What is CompTIA CySA+?
CompTIA CySA+ (Cybersecurity Analyst) is an intermediate-level certification focused on the skills used daily by security analysts. The current version is CS0-003, released in 2023. It sits between Security+ and advanced certifications like CASP+ in the CompTIA cybersecurity track.
Where Security+ covers security concepts broadly — cryptography, IAM, architecture, governance — CySA+ goes deep on what happens after a threat enters the environment. Threat intelligence, log analysis, SIEM use, vulnerability scanning, and incident response are the core of the exam. This is the certification that demonstrates you can actually work a SOC shift, not just describe what a SOC does.
CySA+ exam domains (CS0-003)
The CS0-003 exam covers four domains. The weighting matters — threat management and vulnerability management together make up over half the exam.

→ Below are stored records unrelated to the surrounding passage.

(** Every node of level [i] points to the next one and knows how far it is. *)
Fixpoint level_ok (N : nodemap) (i : Z) (l : list anode) : Prop :=
  match l with
  | [] => True
  | a :: l' => (i <= an_height a -> slot N (an_pos a) i = Some (link l' i)) /\ level_ok N i l'
  end.

Lemma level_ok_at N i P u l : level_ok N i (P ++ u :: l) -> i <= an_height u -> slot N (an_pos u) i = Some (link l i).
Proof. induction P as [|a P IH]; cbn [level_ok app]; intros [H1 H2]; auto. Qed.

Lemma level_ok_suffix N i P l : level_ok N i (P ++ l) -> level_ok N i l.
Proof. induction P as [|a P IH]; [done|]. intros [_ H]. by apply IH. Qed.

Lemma level_ok_ext N N' i l :
  (forall a, a ∈ l -> i <= an_height a -> slot N' (an_pos a) i = slot N (an_pos a) i) ->
  level_ok N i l -> level_ok N' i l.
Proof.
  induction l as [|a l IH]; [done|]. intros Hs [H1 H2]. split.
  - intros Ha. rewrite Hs; [by apply H1|left|done].
  - apply IH; [|done]. intros b Hb. apply Hs. by right.
Qed.

(** To replace what follows the last node [u] of the level in [L], it is enough to set the slot
    of [u]. *)
Lemma level_ok_splice N N' i L B C P u S :
  level_ok N i (L ++ B) -> last_of L i P u S ->
  (forall a, a ∈ P -> slot N' (an_pos a) i = slot N (an_pos a) i) ->
  slot N' (an_pos u) i = Some (link (S ++ C) i) -> level_ok N' i C ->
  level_ok N' i (L ++ C).
Proof.
  intros HL (-> & Hu & HS) Hsame Hslot HC. induction P as [|a P IH]; cbn [level_ok app] in *.
  - split; [by intros|]. clear HL Hslot Hsame. induction HS as [|b S Hb _ IHS]; cbn [level_ok app]; [done|].
    split; [|done]. unfold low in Hb. lia.
  - destruct HL as [Ha HL]. split.
    + intros Hi. rewrite Hsame by left. rewrite Ha by done. f_equal. rewrite <-!app_assoc. cbn [app]. by apply link_stop.
    + apply IH; [done|]. intros b Hb. apply Hsame. by right.
Qed.

(** ** Backward pointers *)

(** The nodes of [l] after the position [prev] point back, and the last position is [tl]. *)
Fixpoint backs (N : nodemap) (prev : Z) (l : list anode) (tl : Z) : Prop :=
  match l with
  | [] => tl = prev
  | a :: l' => (exists e, N (an_pos a) = Some e /\ ze_backward e = prev) /\ backs N (an_pos a) l' tl
  end.

(** The position of the last node, [d] if there is none. *)
Definition last_pos (l : list anode) (d : Z) : Z := match last l with Some a => an_pos a | None => d end.

Lemma last_pos_cons a l d : last_pos (a :: l) d = last_pos l (an_pos a).
Proof. by destruct l using rev_ind; [|unfold last_pos; rewrite app_comm_cons, !last_snoc]. Qed.

Lemma backs_app N l k : forall prev tl,
  backs N prev (l ++ k) tl <-> backs N prev l (last_pos l prev) /\ backs N (last_pos l prev) k tl.
Proof.
  induction l as [|a l IH]; intros prev tl; cbn [backs app]; [by unfold last_pos; simpl; intuition|].
  rewrite IH, last_pos_cons. tauto.
Qed.

Lemma backs_tail N l : forall prev tl, backs N prev l tl -> tl = last_pos l prev.
Proof. induction l as [|a l IH]; intros prev tl; cbn [backs]; [done|]. rewrite last_pos_cons. intros [_ H]. by apply IH. Qed.

Lemma backs_ext N N' l : forall prev tl,
  (forall a e, a ∈ l -> N (an_pos a) = Some e -> exists e', N' (an_pos a) = Some e' /\ ze_backward e' = ze_backward e) ->
  backs N prev l tl -> backs N' prev l tl.
Proof.
  induction l as [|a l IH]; intros prev tl Hs; cbn [backs]; [done|]. intros [(e & He & Hb) Hl]. split.
  - destruct (Hs a e) as (e' & He' & Hb'); [left|done|]. exists e'. by rewrite Hb'.
  - apply IH; [|done]. intros b e' Hin. apply Hs. by right.
Qed.

(** * The nodes of a list in a transaction *)

(** Changes of a node on the levels in [D] only. *)
Definition same_but (D : Z -> Prop) (e e' : ZSlEleValue) : Prop :=
  (ZSlEleValue_wf e -> ZSlEleValue_wf e') /\ ze_score e' = ze_score e /\ ze_subKey e' = ze_subKey e /\
  ze_backward e' = ze_backward e /\ (ze_changed e' = false -> e' = e) /\
  forall j, ~ D j -> znth (ze_forward e') j = znth (ze_forward e) j /\ znth (ze_span e') j = znth (ze_span e) j.

Lemma same_but_refl D e : same_but D e e.
Proof. by unfold same_but. Qed.

Lemma same_but_trans (D1 D2 D : Z -> Prop) e1 e2 e3 :
  (forall j, D1 j -> D j) -> (forall j, D2 j -> D j) ->
  same_but D1 e1 e2 -> same_but D2 e2 e3 -> same_but D e1 e3.
Proof.
  intros S1 S2 (W1 & A1 & B1 & C1 & F1 & H1) (W2 & A2 & B2 & C2 & F2 & H2). unfold same_but. split_and!; try congruence; [by auto| |].
  - intros Hc. pose proof (F2 Hc) as ->. by apply F1.
  - intros j Hj. destruct (H1 j) as [P1 Q1]; [by auto|]. destruct (H2 j) as [P2 Q2]; [by auto|]. by rewrite P2, Q2.
Qed.

(** [e] with the slot of level [i] set. *)
Definition set_slot (e : ZSlEleValue) (i f s : Z) : ZSlEleValue :=
  mkZSlEle (zset (ze_forward e) i f) (zset (ze_span e) i s) (ze_score e) (ze_backward e) true (ze_subKey e).

Lemma set_slot_same e i f s : is_u64 f -> is_u32 s -> same_but (eq i) e (set_slot e i f s).
Proof.
  intros Hf Hs. unfold same_but, set_slot; cbn. split_and!; try done.
  - intros (L1 & L2 & F1 & F2 & Hr). unfold ZSlEleValue_wf; cbn. rewrite !zlen_set.
    split_and!; [done|done|by apply Forall_zset|by apply Forall_zset|apply Hr..].
  - intros j Hj. by rewrite !znth_zset_ne.
Qed.

Section Nodes.
Context {BM : BuildMode} {T : Type} `{RocksDB T}.
Variable cfg : StoreCfg.

(** The node the store keeps at a position. *)
Definition load (sl : SkipList) (tx : RocksTxn T) (p : Z) : option ZSlEleValue :=
  match (rv ← RocksKVStore_getKV cfg (node_key sl p) tx; ZSlEleValue_decode (rv_value rv)) with
  | Ret e => Some e
  | _ => None
  end.

(** The node at a position: the cache covers the store. *)
Definition nodes (sl : SkipList) (tx : RocksTxn T) : nodemap := fun p =>
  match sl_cache sl !! p with Some e => Some e | None => load sl tx p end.

(** [sl'] is [sl] with more of its nodes in the cache. *)
Definition loaded (tx : RocksTxn T) (sl sl' : SkipList) : Prop :=
  exists c, sl' = sl_with_cache sl c /\ sl_cache sl ⊆ c /\ forall p e, c !! p = Some e -> nodes sl tx p = Some e.

Lemma load_with_cache sl c tx p : load (sl_with_cache sl c) tx p = load sl tx p.
Proof. done. Qed.

Lemma loaded_nodes tx sl sl' p : loaded tx sl sl' -> nodes sl' tx p = nodes sl tx p.
Proof.
  intros (c & -> & Hsub & Hc). unfold nodes at 1. cbn [sl_cache sl_with_cache].
  destruct (c !! p) as [e|] eqn:E; [symmetry; by apply Hc|]. rewrite load_with_cache. unfold nodes.
  destruct (sl_cache sl !! p) eqn:E'; [|done]. by rewrite (lookup_weaken _ _ _ _ E' Hsub) in E.
Qed.

Lemma loaded_refl tx sl : loaded tx sl sl.
Proof.
  exists (sl_cache sl). split_and!; [by destruct sl|done|]. intros p e E. unfold nodes. by rewrite E.
Qed.

Lemma loaded_trans tx sl1 sl2 sl3 : loaded tx sl1 sl2 -> loaded tx sl2 sl3 -> loaded tx sl1 sl3.
Proof.
  intros H1 H2. pose proof H1 as (c1 & -> & S1 & C1). destruct H2 as (c2 & -> & S2 & C2).
  exists c2. split_and!; [done|by etransitivity|]. intros p e E. apply C2 in E. by rewrite (loaded_nodes _ _ _ _ H1) in E.
Qed.

(** A cached node stays in the cache. *)
Lemma loaded_cached tx sl sl' p e : loaded tx sl sl' -> cached sl p = Ret e -> cached sl' p = Ret e.
Proof.
  intros (c & -> & Hsub & _). unfold cached. cbn [sl_cache sl_with_cache].
  destruct (sl_cache sl !! p) eqn:E; [|done]. by rewrite (lookup_weaken _ _ _ _ E Hsub).
Qed.

Lemma cached_nodes sl tx p e : cached sl p = Ret e -> nodes sl tx p = Some e.
Proof. unfold cached, nodes. destruct (sl_cache sl !! p); [|done]. by intros [= ->]. Qed.

Lemma getNode_ok sl tx p e :
  nodes sl tx p = Some e ->
  exists sl', SkipList_getNode cfg sl tx p = Ret (sl', e) /\ loaded tx sl sl' /\ cached sl' p = Ret e.
Proof.
  intros E. unfold SkipList_getNode. unfold nodes in E. destruct (sl_cache sl !! p) as [e'|] eqn:Ec.
  - exists sl. simplify_eq. split_and!; [done|apply loaded_refl|]. unfold cached. by rewrite Ec.
  - pose proof E as El. unfold load in E. destruct (RocksKVStore_getKV _ _ _) as [rv| |] eqn:Eg; [|done..].
    rewrite bind_Ret. cbn in E.     destruct (ZSlEleValue_decode _) as [e'| |] eqn:Ed; [|done..]. simplify_eq. rewrite bind_Ret. eexists. split_and!; [done| |].
    + eexists. split_and!; [done|by apply insert_subseteq|]. intros q e' Eq. unfold nodes.
      destruct (decide (q = p)) as [->|Hn].
      * rewrite lookup_insert_eq in Eq. simplify_eq. by rewrite Ec.
      * rewrite lookup_insert_ne in Eq by done. by rewrite Eq.
    + unfold cached. cbn. by rewrite lookup_insert_eq.
Qed.

(** A setter on a cached node. *)
Lemma modify_ok sl p e e' f :
  cached sl p = Ret e -> f e = Ret e' -> modify sl p f = Ret (sl_with_cache sl (<[p := e']> (sl_cache sl))).
Proof. intros E Ef. unfold modify. by rewrite E, bind_Ret, Ef, bind_Ret. Qed.

Lemma cached_insert sl p e q :
  cached (sl_with_cache sl (<[p := e]> (sl_cache sl))) q = if decide (q = p) then Ret e else cached sl q.
Proof.
  unfold cached. cbn [sl_cache sl_with_cache]. destruct (decide (q = p)) as [->|].
  - by rewrite lookup_insert_eq.
  - by rewrite lookup_insert_ne.
Qed.

Lemma nodes_insert sl tx p e q :
  nodes (sl_with_cache sl (<[p := e]> (sl_cache sl))) tx q = if decide (q = p) then Some e else nodes sl tx q.
Proof.
  unfold nodes. cbn [sl_cache sl_with_cache]. destruct (decide (q = p)) as [->|].
  - by rewrite lookup_insert_eq.
  - by rewrite lookup_insert_ne.
Qed.

(** ** Getters and setters inside the vectors *)

Lemma wf_slot e i : ZSlEleValue_wf e -> 0 <= i <= MAX_LAYER ->
  exists f s, ZSlEleValue_getForward e i = Ret f /\ ZSlEleValue_getSpan e i = Ret s /\
    znth (ze_forward e) i = Some f /\ znth (ze_span e) i = Some s /\ is_u64 f /\ is_u32 s.
Proof.
  intros (L1 & L2 & F1 & F2 & _) Hi. unfold ZSlEleValue_getForward, ZSlEleValue_getSpan.
  destruct (znth_some (ze_forward e) i) as [f Ef]; [lia|]. destruct (znth_some (ze_span e) i) as [s Es]; [lia|].
  rewrite Ef, Es. exists f, s. rewrite znth_lookup in Ef, Es by lia.
  split_and!; try done; [by eapply Forall_lookup_1 in F1|by eapply Forall_lookup_1 in F2].
Qed.

Lemma slot_get N p e i f s :
  N p = Some e -> slot N p i = Some (f, s) ->
  ZSlEleValue_getForward e i = Ret f /\ ZSlEleValue_getSpan e i = Ret s.
Proof.
  intros E. unfold slot, ZSlEleValue_getForward, ZSlEleValue_getSpan. rewrite E. cbn.
  destruct (znth (ze_forward e) i); cbn; [|done]. destruct (znth (ze_span e) i); cbn; [|done]. by intros [= -> ->].
Qed.

Lemma setForward_ok e i f :
  ZSlEleValue_wf e -> 0 <= i <= MAX_LAYER ->
  ZSlEleValue_setForward e i f =
    Ret (mkZSlEle (zset (ze_forward e) i f) (ze_span e) (ze_score e) (ze_backward e) true (ze_subKey e)).
Proof.
  intros (L1 & _) Hi. unfold ZSlEleValue_setForward. rewrite L1.
  by destruct (Z.leb_spec 0 i), (Z.ltb_spec i (MAX_LAYER + 1)); try lia.
Qed.

Lemma setSpan_ok e i s :
  zlen (ze_span e) = MAX_LAYER + 1 -> 0 <= i <= MAX_LAYER ->
  ZSlEleValue_setSpan e i s =
    Ret (mkZSlEle (ze_forward e) (zset (ze_span e) i s) (ze_score e) (ze_backward e) true (ze_subKey e)).
Proof.
  intros L2 Hi. unfold ZSlEleValue_setSpan. rewrite L2.
  by destruct (Z.leb_spec 0 i), (Z.ltb_spec i (MAX_LAYER + 1)); try lia.
Qed.

Lemma slot_set_slot N p e i f s :
  N p = Some (set_slot e i f s) -> ZSlEleValue_wf e -> 0 <= i <= MAX_LAYER -> slot N p i = Some (f, s).
Proof.
  intros E (L1 & L2 & _) Hi. unfold slot. rewrite E. cbn. rewrite !znth_zset_eq by lia. done.
Qed.

End Nodes.

(** * Searching *)

(** A node that is where it should be. *)
Definition good (N : nodemap) (a : anode) : Prop :=
  an_pos a <> 0 /\ exists e, N (an_pos a) = Some e /\ ZSlEleValue_wf e.
Lemma backs_insert N N' A B x tl ex :
  backs N 0 (A ++ B) tl -> N' (an_pos x) = Some ex -> ze_backward ex = last_pos A 0 ->
  (forall a, a ∈ A -> forall e, N (an_pos a) = Some e -> exists e', N' (an_pos a) = Some e' /\ ze_backward e' = ze_backward e) ->
  match B with
  | [] => True
  | b :: B' => (exists eb, N' (an_pos b) = Some eb /\ ze_backward eb = an_pos x) /\
      forall a, a ∈ B' -> forall e, N (an_pos a) = Some e -> exists e', N' (an_pos a) = Some e' /\ ze_backward e' = ze_backward e
  end ->
  backs N' 0 (A ++ x :: B) (match B with [] => an_pos x | _ => tl end).
Proof.
  intros [HA HB]%backs_app Hx Hbx HsA HsB. apply backs_app. split.
  - eapply backs_ext; [|exact HA]. intros a e Ha. by apply HsA.
  - cbn [backs]. split; [by exists ex|]. destruct B as [|b B]; [done|]. destruct HB as [_ HB], HsB as [Hb Hs]. cbn [backs]. split; [done|].
    eapply backs_ext; [|exact HB]. intros a e Ha. by apply Hs.
Qed.

(** The last steps: the backward pointers of the new node and of the one after it, or the tail. *)
Definition insert_end (sl : SkipList) (p prev : Z) : M SkipList :=
  sl ← modify sl p (fun e => Ret (ZSlEleValue_setBackward e prev));
  node ← cached sl p;
  btmFwd ← ZSlEleValue_getForward node 1;
  sl ← (if negb (btmFwd =? 0) then
          '(sl, _) ← SkipList_getNode cfg sl tx btmFwd;
          modify sl btmFwd (fun e => Ret (ZSlEleValue_setBackward e p))
        else Ret (sl_with_tail sl p));
  Ret (sl_with_count sl (u32 (sl_count sl + 1))).

Lemma core_tail_count sl xs tl n : sl_core cfg tx sl xs -> sl_core cfg tx (sl_with_count (sl_with_tail sl tl) n) xs.
Proof.
  intros C. apply (core_ext cfg tx sl); [done|done|..].
  - intros q. change (nodes cfg (sl_with_count (sl_with_tail sl tl) n) tx q) with (nodes cfg sl tx q).
    destruct (nodes cfg sl tx q); constructor. apply same_links_refl.
  - apply (co_dirty _ _ _ _ C).
Qed.

(** The node after a cached one. *)
Lemma core_next sl A x B ex :
  sl_core cfg tx sl (A ++ x :: B) -> cached sl (an_pos x) = Ret ex -> ZSlEleValue_getForward ex 1 = Ret (next_pos B).
Proof.
  intros C Cx. pose proof (co_height _ _ _ _ C) as Hh. apply Forall_app in Hh as [_ Hh]. inversion Hh as [|? ? Hx HhB]; subst.
  assert (Forall (fun a => 1 <= an_height a) B) as HB by (eapply Forall_impl; [exact HhB|]; cbn; lia).
  pose proof (co_levels _ _ _ _ C 1) as Hok. rewrite app_comm_cons in Hok. pose proof (co_level _ _ _ _ C).
  pose proof (level_ok_at _ _ _ _ _ (Hok ltac:(lia)) ltac:(lia)) as Hs.
  rewrite (surjective_pairing (link B 1)), link_1 in Hs by done. by destruct (slot_get _ _ _ _ _ _ (cached_nodes cfg _ tx _ _ Cx) Hs).
Qed.

(** A node of the list that is cached. *)
Lemma core_cached sl A x B ex :
  sl_core cfg tx sl (A ++ x :: B) -> cached sl (an_pos x) = Ret ex -> ZSlEleValue_wf ex /\ is_u64 (an_pos x) /\ an_pos x <> 0.
Proof.
  intros C Cx. pose proof (core_good _ _ _ _ C) as Hg. pose proof (core_u64 _ _ _ _ C) as Hu. rewrite app_comm_cons in Hg, Hu.
  pose proof (Forall_mid _ _ _ _ Hu) as [_ Ux]. pose proof (Forall_mid _ _ _ _ Hg) as [Hx0 (ex' & Hex & Wex)].
  rewrite (cached_nodes cfg _ tx _ _ Cx) in Hex. by injection Hex as <-.
Qed.

Lemma core_last_u64 sl A x B : sl_core cfg tx sl (A ++ x :: B) -> is_u64 (last_pos A 0).
Proof.
  intros C. pose proof (core_u64 _ _ _ _ C) as Hu. unfold last_pos. destruct (last A) as [a|] eqn:Ea; [|done].
  apply last_Some in Ea as [A' ->]. inversion Hu as [|? ? _ Hu']; subst. rewrite <-app_assoc in Hu'. by apply Forall_mid in Hu' as [_ ?].
Qed.

(** The backward pointers of [sl] are those of [sl0], but for the new node. *)
Definition same_backs (sl0 sl : SkipList) (x : anode) : Prop :=
  forall q e, q <> an_pos x -> nodes cfg sl0 tx q = Some e -> exists e', nodes cfg sl tx q = Some e' /\ ze_backward e' = ze_backward e.

Lemma set_prev_ok sl sl0 A B x ex :
  sl_core cfg tx sl (A ++ x :: B) -> cached sl (an_pos x) = Ret ex -> same_backs sl0 sl x ->
  (forall q e, q ∈ map an_pos (head_node :: A ++ B) -> sl_cache sl !! q = Some e -> ze_changed e = false -> load cfg sl tx q = Some e) ->
  let sl1 := sl_with_cache sl (<[an_pos x := ZSlEleValue_setBackward ex (last_pos A 0)]> (sl_cache sl)) in
  sl_core cfg tx sl1 (A ++ x :: B) /\ cached sl1 (an_pos x) = Ret (ZSlEleValue_setBackward ex (last_pos A 0)) /\
  same_backs sl0 sl1 x /\ sl_clean cfg tx sl1 (A ++ x :: B).
Proof.
  intros C Cx HN Hcl sl1. destruct (core_cached _ _ _ _ _ C Cx) as (Wx & Ux & _). split_and!.
  - apply core_setBackward; try done. by eapply core_last_u64.
  - unfold sl1. by rewrite cached_insert, decide_True.
  - intros q e Hq He. unfold sl1. rewrite nodes_insert, decide_False by done. by apply HN.
  - intros q e Hin Eq Hch. unfold sl1 in Eq. cbn in Eq. destruct (decide (q = an_pos x)) as [->|]; [rewrite lookup_insert_eq in Eq; by injection Eq as <-|].
    rewrite lookup_insert_ne in Eq by done. apply Hcl; [|done|done]. rewrite app_comm_cons, map_app in Hin |- *. cbn [map] in Hin.
    apply elem_of_app in Hin as [Hin|Hin]; [apply elem_of_app; by left|]. apply elem_of_cons in Hin as [->|Hin]; [done|]. apply elem_of_app. by right.
Qed.

Lemma count_after sl (A : list anode) x B : sl_count sl = 1 + zlen (A ++ B) -> sl_count sl < INT32_MAX / 2 ->
  u32 (sl_count sl + 1) = 1 + zlen (A ++ x :: B) /\ 1 + zlen (A ++ x :: B) <= INT32_MAX / 2.
Proof.
  change (INT32_MAX / 2) with 1073741823. rewrite !zlen_app, zlen_cons. intros E Hm. pose proof (zlen_nonneg A). pose proof (zlen_nonneg B).
  rewrite wrap_id by (unfold is_u; lia). lia.
Qed.

Lemma insert_end_ok sl sl0 A B x ex :
  sl_core cfg tx sl (A ++ x :: B) -> cached sl (an_pos x) = Ret ex -> same_backs sl0 sl x ->
  (forall q e, q ∈ map an_pos (head_node :: A ++ B) -> sl_cache sl !! q = Some e -> ze_changed e = false -> load cfg sl tx q = Some e) ->
  backs (nodes cfg sl0 tx) 0 (A ++ B) (sl_tail sl) -> sl_count sl = 1 + zlen (A ++ B) -> sl_count sl < INT32_MAX / 2 ->
  exists sl', insert_end sl (an_pos x) (last_pos A 0) = Ret sl' /\ sl_rep cfg tx sl' (A ++ x :: B).
Proof.
  intros C Cx HN Hcl Hb Hcnt Hmax. destruct (set_prev_ok _ _ _ _ _ _ C Cx HN Hcl) as (C1 & Cx1 & HN1 & Hcl1).
  destruct (count_after sl A x B Hcnt Hmax) as [Ec Hm]. pose proof (co_nodup _ _ _ _ C) as Hd.
  assert (forall a, a ∈ A ++ B -> an_pos a <> an_pos x) as Hne by (intros a; by apply pos_new).
  unfold insert_end. rewrite (modify_ok _ _ _ (ZSlEleValue_setBackward ex (last_pos A 0)) _ Cx) by done. rewrite bind_Ret.
  set (ex1 := ZSlEleValue_setBackward ex (last_pos A 0)) in *. set (sl1 := sl_with_cache sl _) in *.
  rewrite Cx1, bind_Ret, (core_next _ _ _ _ _ C1 Cx1), bind_Ret. destruct B as [|b B]; cbn [next_pos].
  - rewrite Z.eqb_refl. cbn [negb]. rewrite bind_Ret. eexists. split; [done|]. cbn [sl_count sl_with_tail].
    change (sl_count sl1) with (sl_count sl). rewrite Ec. apply core_rep; [by apply core_tail_count|done|done| |exact Hcl1].
    apply (backs_insert (nodes cfg sl0 tx) (nodes cfg sl1 tx) A [] x (sl_tail sl) ex1); [done|by apply cached_nodes|done| |done].
    intros a Ha e He. apply HN1; [apply Hne; apply elem_of_app; by left|done].
  - assert (A ++ x :: b :: B = (A ++ [x]) ++ b :: B) as Eb by (by rewrite <-app_assoc).
    pose proof (core_good _ _ _ _ C1) as Hg. rewrite Eb, app_comm_cons in Hg. destruct (Forall_mid _ _ _ _ Hg) as [Hb0 (eb & Heb & Web)].
    destruct (Z.eqb_spec (an_pos b) 0); [done|]. cbn [negb].
    destruct (getNode_ok cfg sl1 tx (an_pos b) eb Heb) as (sl2 & -> & Hl2 & Cb). rewrite bind_Ret.
    rewrite (modify_ok _ _ _ (ZSlEleValue_setBackward eb (an_pos x)) _ Cb), bind_Ret by done.
    pose proof (core_loaded cfg tx _ _ _ C1 Hl2) as C2. destruct (core_cached _ _ _ _ _ C Cx) as (_ & Ux & _).
    rewrite Eb in C2. destruct (core_cached _ _ _ _ _ C2 Cb) as (_ & Ub & _). rewrite <-Eb in C2.
    eexists. split; [done|]. cbn [sl_count sl_with_cache]. assert (sl_count sl2 = sl_count sl /\ sl_tail sl2 = sl_tail sl) as [-> Et2] by (by destruct Hl2 as (c & -> & _)).
    rewrite Ec. set (sl3 := sl_with_cache sl2 _). apply core_rep; [|done|done| |].
    + apply (core_tail_count sl3 _ (sl_tail sl3)). by apply core_setBackward.
    + change (sl_tail (sl_with_count sl3 (1 + zlen (A ++ x :: b :: B)))) with (sl_tail sl2). rewrite Et2.
      assert (forall q, nodes cfg (sl_with_count sl3 (1 + zlen (A ++ x :: b :: B))) tx q =
        if decide (q = an_pos b) then Some (ZSlEleValue_setBackward eb (an_pos x)) else nodes cfg sl1 tx q) as HN3.
      { intros q. transitivity (nodes cfg sl3 tx q); [done|]. unfold sl3. rewrite nodes_insert.
        by rewrite (loaded_nodes _ _ _ _ _ Hl2). }
      assert (forall a, a ∈ A ++ B -> an_pos a <> an_pos b) as Hneb.
      { intros a Ha. apply (pos_new A b B); [|done]. rewrite map_app in Hd |- *. cbn in Hd |- *. apply NoDup_app in Hd as (D1 & D2 & D3).
        apply NoDup_cons in D3 as [_ D3]. apply NoDup_app. split_and!; [done| |done]. intros q Hq Hq'. apply (D2 q Hq). by right. }
      apply (backs_insert (nodes cfg sl0 tx) _ A (b :: B) x (sl_tail sl) ex1); [done| |done| |].
      * rewrite HN3, decide_False; [by apply cached_nodes|]. intros E. apply (Hne b); [apply elem_of_app; right; left|done].
      * intros a Ha e He. rewrite HN3, decide_False by (apply Hneb, elem_of_app; by left). apply HN1; [apply Hne, elem_of_app; by left|done].
      * split; [eexists; rewrite HN3, decide_True by done; done|]. intros a Ha e He. rewrite HN3, decide_False by (apply Hneb, elem_of_app; by right).
        apply HN1; [apply Hne, elem_of_app; right; by right|done].
    + apply (clean_setBackward cfg tx sl2). by eapply clean_loaded.
Qed.

(** The search for the place of a new member. *)
Lemma insert_search sl A B score key :
  sl_rep cfg tx sl (A ++ B) -> zset_ok (members (A ++ B)) -> dbl_nan score = false -> key ∉ map snd (members (A ++ B)) ->
  Forall (fun a => mlt (mem a) (score, key) = true) A -> Forall (fun a => mlt (score, key) (mem a) = true) B ->
  test_ok (nodes cfg sl tx) (fun _ _ e =>
    _ ← INVARIANT (negb (bool_decide (ze_subKey e = key)));
    cmp ← slCmp (ze_score e) (ze_subKey e) score key; Ret (cmp <? 0)) (head_node :: A) B.
Proof.
  intros R Hz Hn Hk HA HB. assert (forall a, a ∈ A ++ B -> negb (bool_decide (an_key a = key)) = true) as Hkey.
  { intros a Ha. rewrite bool_decide_eq_false_2; [done|]. intros <-. apply Hk. apply list_elem_of_fmap. exists (mem a). split; [done|].
    apply list_elem_of_fmap. by exists a. }
  apply (test_ok_member _ (fun e => _ ← INVARIANT (negb (bool_decide (ze_subKey e = key)));
    cmp ← slCmp (ze_score e) (ze_subKey e) score key; Ret (cmp <? 0))); [apply (sr_nodes _ _ _ _ R)|..].
  - intros a e Ha -> ->. assert (a ∈ A ++ B) as Ha' by (apply elem_of_app; by left). rewrite Hkey by done. cbn [INVARIANT]. rewrite bind_Ret.
    rewrite slCmp_spec by (done || by apply (zset_nan (A ++ B))). rewrite bind_Ret. rewrite Forall_forall in HA. by rewrite (HA a Ha).
  - intros a e Ha -> ->. assert (a ∈ A ++ B) as Ha' by (apply elem_of_app; by right). rewrite Hkey by done. cbn [INVARIANT]. rewrite bind_Ret.
    rewrite slCmp_spec by (done || by apply (zset_nan (A ++ B))). rewrite bind_Ret. rewrite Forall_forall in HB. specialize (HB a Ha). cbn in HB.
    by rewrite (mlt_antisym _ _ HB), HB.
Qed.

How CySA+ compares to Security+
Security+ and CySA+ cover some overlapping territory — both include threat identification, incident response, and vulnerability concepts. The difference is depth and application. Security+ asks you to recognize what a concept is. CySA+ asks you to work with it in a realistic scenario.
| Category | Security+ | CySA+ |
|---|---|---|
| Level | Entry-intermediate | Intermediate |
| Focus | Broad security concepts and controls | Applied threat detection and analyst workflows |
| Exam code | SY0-701 | CS0-003 |
| Cost | ~$404 | ~$404 |
| Questions | Up to 90 + PBQs | Up to 85 + PBQs |
| Passing score | 750 / 900 | 750 / 900 |
| SIEM / log analysis | Conceptual overview | Deep — reading and interpreting real alerts |
| Vulnerability management | Brief introduction | Full domain — CVSS, scanning, remediation |
| Threat intelligence | Basic concepts | Threat actor TTPs, IOCs, threat hunting |
| Target role | Security admin, IT generalist | SOC analyst, cybersecurity analyst |
| DoD 8570 | IAT Level II, IAM Level I | CSSP Analyst, CSSP Incident Responder |
| Leads toward | CySA+, CEH, entry-level security roles | CASP+, CISSP, senior SOC roles |
Is CySA+ hard?
CySA+ is harder than Security+ for most candidates. The performance-based questions require you to actually analyze log output, interpret vulnerability scan results, and make triage decisions — not just identify definitions. Candidates who passed Security+ through memorization often underestimate CySA+ because the same approach doesn't work.
The exam also tests tool familiarity. You don't need to be an expert in any specific product, but you should understand how SIEMs work, what a vulnerability scanner output looks like, and how to read network traffic for indicators of compromise. Hands-on lab practice matters significantly more for CySA+ than for most CompTIA exams.
Don't study CySA+ the same way you studied Security+. CySA+ PBQs are more involved — you'll be given SIEM dashboards, packet captures, or vulnerability scan reports and asked to analyze them. Practice with tools like Splunk Free, Nessus Essentials, or Wireshark before your exam date. Reading about these tools is not the same as using them.
CySA+ salary and job roles
CySA+ is recognized by employers looking to hire proven analysts, not just people with theoretical security knowledge. Common job titles that list CySA+ as preferred or required include:
| Job Title | Typical Salary Range (US) |
|---|---|
| SOC Analyst (Tier 2/3) | $65,000 – $95,000 |
| Cybersecurity Analyst | $70,000 – $100,000 |
| Threat Intelligence Analyst | $75,000 – $110,000 |
| Vulnerability Analyst | $70,000 – $105,000 |
| Incident Responder | $75,000 – $115,000 |
| Security Engineer (entry) | $80,000 – $120,000 |
CySA+ also satisfies DoD 8570/8140 requirements for CSSP Analyst and CSSP Incident Responder roles — which means government contractors and federal agencies actively require it for certain positions. If federal IT work is your target, CySA+ opens doors that Security+ alone does not.
Who should take CySA+?
Where CySA+ fits in the CompTIA path
The CompTIA cybersecurity certification path is well-defined. CySA+ sits firmly in the middle — after Security+ and before CASP+. Most candidates pursue it 6–18 months after passing Security+, ideally while working in an IT or security role where they can apply what they're learning.
A+ → Network+ → Security+ → CySA+ → CASP+
You don't need every cert in sequence — Security+ is the real prerequisite for CySA+. But candidates who have also passed Network+ tend to find CySA+'s network traffic analysis content easier because they already understand the underlying protocols being analyzed.
Ready to study for CySA+?
The most widely recommended resources for CS0-003 are Jason Dion's practice exams and Mike Chapple's study guide. Practice exams are especially important for CySA+ given the heavy PBQ component.